The task =>
What you return should be the lines of the data containing "exists", each in full.

[Material for the task — start]

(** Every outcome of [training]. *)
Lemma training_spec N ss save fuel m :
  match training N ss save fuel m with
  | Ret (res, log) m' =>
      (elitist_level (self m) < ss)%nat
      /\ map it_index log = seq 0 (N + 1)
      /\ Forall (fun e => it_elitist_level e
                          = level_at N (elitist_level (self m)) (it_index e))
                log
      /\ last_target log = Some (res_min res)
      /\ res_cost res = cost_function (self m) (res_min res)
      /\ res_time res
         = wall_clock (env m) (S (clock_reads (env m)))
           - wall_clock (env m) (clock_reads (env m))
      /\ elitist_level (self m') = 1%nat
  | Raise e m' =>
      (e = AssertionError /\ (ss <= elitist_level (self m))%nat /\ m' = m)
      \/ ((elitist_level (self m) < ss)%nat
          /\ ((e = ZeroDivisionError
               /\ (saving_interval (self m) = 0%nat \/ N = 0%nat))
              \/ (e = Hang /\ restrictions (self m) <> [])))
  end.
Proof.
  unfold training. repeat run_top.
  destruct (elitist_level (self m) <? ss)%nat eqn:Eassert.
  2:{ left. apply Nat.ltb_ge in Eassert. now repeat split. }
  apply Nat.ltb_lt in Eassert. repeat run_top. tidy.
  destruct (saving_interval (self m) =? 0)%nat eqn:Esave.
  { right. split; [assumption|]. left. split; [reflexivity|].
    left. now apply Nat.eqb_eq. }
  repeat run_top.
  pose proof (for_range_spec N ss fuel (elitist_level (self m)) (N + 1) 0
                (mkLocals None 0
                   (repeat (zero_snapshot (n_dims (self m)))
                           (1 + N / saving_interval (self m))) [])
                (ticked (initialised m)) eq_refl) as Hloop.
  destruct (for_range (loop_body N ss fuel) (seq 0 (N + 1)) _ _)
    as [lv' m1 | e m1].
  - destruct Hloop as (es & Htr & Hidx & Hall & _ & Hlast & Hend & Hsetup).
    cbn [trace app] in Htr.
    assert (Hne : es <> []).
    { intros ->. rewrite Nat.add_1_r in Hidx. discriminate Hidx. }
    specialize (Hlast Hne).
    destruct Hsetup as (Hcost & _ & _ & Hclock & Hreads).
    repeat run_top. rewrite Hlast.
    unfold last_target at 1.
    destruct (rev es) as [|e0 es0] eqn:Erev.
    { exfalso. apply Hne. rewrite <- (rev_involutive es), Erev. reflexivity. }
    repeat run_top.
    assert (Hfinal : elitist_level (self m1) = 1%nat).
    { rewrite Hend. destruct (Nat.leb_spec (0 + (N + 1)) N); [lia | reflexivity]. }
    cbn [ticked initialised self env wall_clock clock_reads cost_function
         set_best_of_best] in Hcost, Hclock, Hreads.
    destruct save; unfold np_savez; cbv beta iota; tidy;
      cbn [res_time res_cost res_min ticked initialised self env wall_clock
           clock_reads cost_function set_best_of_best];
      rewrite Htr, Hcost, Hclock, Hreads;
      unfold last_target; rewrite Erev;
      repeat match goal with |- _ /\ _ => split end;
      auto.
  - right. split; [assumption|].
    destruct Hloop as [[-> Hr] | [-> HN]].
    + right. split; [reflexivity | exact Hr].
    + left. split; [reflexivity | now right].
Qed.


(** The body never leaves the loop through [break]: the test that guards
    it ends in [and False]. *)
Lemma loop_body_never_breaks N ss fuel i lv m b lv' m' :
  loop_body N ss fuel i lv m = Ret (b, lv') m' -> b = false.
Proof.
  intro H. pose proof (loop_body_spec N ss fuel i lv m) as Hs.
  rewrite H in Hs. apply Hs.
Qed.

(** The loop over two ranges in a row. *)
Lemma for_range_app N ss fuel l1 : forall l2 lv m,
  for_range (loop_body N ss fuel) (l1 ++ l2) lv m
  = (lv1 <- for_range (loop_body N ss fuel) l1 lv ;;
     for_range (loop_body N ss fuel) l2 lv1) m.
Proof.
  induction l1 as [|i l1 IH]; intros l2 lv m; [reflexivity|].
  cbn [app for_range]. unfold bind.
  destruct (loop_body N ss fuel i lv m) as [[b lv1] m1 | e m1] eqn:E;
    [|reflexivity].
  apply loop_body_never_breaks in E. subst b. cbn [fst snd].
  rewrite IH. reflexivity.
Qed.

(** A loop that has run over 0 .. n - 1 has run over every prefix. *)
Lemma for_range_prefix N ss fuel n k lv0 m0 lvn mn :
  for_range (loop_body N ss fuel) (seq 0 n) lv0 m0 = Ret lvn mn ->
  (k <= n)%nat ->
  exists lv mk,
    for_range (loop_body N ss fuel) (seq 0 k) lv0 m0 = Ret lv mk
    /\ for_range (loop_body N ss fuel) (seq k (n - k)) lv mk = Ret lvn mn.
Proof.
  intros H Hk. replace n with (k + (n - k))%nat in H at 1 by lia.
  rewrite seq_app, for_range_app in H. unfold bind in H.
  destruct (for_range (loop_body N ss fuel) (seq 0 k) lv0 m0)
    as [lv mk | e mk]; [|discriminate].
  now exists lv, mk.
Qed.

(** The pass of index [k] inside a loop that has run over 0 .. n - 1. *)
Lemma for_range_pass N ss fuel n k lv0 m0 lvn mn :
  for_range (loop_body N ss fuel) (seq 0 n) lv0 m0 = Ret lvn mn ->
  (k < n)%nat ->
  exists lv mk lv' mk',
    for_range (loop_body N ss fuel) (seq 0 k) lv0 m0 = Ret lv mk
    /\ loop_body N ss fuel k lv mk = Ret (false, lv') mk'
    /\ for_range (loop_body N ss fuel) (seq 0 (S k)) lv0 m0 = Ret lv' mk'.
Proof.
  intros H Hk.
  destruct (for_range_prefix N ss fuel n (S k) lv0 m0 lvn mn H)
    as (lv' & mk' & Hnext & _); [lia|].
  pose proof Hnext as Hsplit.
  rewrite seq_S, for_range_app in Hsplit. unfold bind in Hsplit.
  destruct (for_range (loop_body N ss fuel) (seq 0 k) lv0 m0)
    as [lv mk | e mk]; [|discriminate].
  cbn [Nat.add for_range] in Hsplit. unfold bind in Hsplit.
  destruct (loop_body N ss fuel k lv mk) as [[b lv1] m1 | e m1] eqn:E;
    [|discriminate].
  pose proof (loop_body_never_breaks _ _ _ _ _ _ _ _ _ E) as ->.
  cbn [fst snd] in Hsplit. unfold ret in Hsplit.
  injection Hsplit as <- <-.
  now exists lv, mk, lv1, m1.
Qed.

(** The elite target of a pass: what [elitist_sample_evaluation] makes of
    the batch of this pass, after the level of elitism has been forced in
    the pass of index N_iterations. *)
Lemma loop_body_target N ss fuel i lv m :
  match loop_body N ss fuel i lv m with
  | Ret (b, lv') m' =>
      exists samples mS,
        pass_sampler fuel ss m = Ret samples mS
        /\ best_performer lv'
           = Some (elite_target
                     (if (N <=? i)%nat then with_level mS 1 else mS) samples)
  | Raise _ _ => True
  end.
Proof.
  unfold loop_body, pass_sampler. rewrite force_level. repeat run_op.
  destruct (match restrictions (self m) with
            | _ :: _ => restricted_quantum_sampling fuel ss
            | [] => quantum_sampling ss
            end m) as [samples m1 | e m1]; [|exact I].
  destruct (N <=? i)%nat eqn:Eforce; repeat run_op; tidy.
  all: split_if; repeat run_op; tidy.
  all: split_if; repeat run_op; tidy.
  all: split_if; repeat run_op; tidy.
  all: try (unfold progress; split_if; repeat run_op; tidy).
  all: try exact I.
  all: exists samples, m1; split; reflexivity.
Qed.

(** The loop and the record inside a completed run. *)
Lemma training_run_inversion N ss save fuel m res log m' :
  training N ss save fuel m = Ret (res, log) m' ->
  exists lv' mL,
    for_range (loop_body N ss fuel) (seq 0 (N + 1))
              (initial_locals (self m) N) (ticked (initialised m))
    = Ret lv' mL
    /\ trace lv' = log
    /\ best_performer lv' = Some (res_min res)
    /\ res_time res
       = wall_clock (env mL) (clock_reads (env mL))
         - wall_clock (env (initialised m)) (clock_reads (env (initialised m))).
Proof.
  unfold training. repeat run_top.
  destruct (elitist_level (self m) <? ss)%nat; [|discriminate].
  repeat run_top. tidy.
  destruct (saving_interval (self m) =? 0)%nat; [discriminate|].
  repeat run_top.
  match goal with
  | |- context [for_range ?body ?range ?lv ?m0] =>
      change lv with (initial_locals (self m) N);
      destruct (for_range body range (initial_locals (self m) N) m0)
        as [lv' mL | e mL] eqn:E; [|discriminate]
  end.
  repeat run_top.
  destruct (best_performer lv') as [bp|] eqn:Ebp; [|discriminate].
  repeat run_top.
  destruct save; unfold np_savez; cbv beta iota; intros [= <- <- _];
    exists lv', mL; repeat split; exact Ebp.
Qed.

[Material for the task — finish]

Answer to this task =>
  exists lv mk,
  now exists lv, mk.
  exists lv mk lv' mk',
  now exists lv, mk, lv1, m1.
      exists samples mS,
  all: exists samples, m1; split; reflexivity.
  exists lv' mL,
    exists lv', mL; repeat split; exact Ebp.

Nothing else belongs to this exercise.